▶ _Work item_
Set down exactly, from the records below, the line with "shift instruction of" through the line with "(o : option", and nothing else.

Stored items
================================

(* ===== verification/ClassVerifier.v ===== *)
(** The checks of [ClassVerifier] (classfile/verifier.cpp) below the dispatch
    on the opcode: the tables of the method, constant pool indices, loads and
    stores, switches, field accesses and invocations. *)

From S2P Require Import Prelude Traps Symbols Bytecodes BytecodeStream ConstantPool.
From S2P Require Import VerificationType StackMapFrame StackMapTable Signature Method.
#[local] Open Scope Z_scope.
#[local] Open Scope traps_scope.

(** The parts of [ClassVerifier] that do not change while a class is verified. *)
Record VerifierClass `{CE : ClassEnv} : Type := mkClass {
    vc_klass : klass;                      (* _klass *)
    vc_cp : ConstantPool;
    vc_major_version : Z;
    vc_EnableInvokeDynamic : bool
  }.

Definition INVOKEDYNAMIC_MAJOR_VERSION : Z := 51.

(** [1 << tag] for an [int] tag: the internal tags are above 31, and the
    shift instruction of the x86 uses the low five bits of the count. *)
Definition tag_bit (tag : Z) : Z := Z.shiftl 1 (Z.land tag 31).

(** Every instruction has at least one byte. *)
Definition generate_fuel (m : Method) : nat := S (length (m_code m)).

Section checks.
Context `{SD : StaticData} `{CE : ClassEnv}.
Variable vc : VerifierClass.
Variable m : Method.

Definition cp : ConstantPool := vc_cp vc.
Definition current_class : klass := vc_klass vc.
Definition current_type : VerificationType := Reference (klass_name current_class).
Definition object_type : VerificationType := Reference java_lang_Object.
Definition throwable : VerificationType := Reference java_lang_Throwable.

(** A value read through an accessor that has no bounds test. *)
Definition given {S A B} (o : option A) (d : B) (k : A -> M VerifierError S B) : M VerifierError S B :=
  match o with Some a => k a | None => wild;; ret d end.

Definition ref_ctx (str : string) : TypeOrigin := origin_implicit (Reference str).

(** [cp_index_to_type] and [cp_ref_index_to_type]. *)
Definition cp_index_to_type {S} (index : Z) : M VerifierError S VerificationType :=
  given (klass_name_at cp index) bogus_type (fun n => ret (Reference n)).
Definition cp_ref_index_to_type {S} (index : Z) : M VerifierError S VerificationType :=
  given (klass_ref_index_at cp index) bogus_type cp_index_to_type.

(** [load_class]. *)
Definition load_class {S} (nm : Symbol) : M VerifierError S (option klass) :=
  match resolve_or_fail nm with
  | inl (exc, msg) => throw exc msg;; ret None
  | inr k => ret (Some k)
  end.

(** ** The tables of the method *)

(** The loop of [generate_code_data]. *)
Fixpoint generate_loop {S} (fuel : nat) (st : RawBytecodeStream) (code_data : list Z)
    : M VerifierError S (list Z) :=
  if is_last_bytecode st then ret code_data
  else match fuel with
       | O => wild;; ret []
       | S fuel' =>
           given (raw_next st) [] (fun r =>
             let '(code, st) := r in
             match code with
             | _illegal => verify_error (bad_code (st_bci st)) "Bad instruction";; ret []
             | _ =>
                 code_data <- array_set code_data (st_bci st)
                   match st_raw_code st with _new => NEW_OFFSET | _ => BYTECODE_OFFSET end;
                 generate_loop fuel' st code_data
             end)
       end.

================================

▶ _Written response_
    shift instruction of the x86 uses the low five bits of the count. *)
Definition tag_bit (tag : Z) : Z := Z.shiftl 1 (Z.land tag 31).

(** Every instruction has at least one byte. *)
Definition generate_fuel (m : Method) : nat := S (length (m_code m)).

Section checks.
Context `{SD : StaticData} `{CE : ClassEnv}.
Variable vc : VerifierClass.
Variable m : Method.

Definition cp : ConstantPool := vc_cp vc.
Definition current_class : klass := vc_klass vc.
Definition current_type : VerificationType := Reference (klass_name current_class).
Definition object_type : VerificationType := Reference java_lang_Object.
Definition throwable : VerificationType := Reference java_lang_Throwable.

(** A value read through an accessor that has no bounds test. *)
Definition given {S A B} (o : option A) (d : B) (k : A -> M VerifierError S B) : M VerifierError S B :=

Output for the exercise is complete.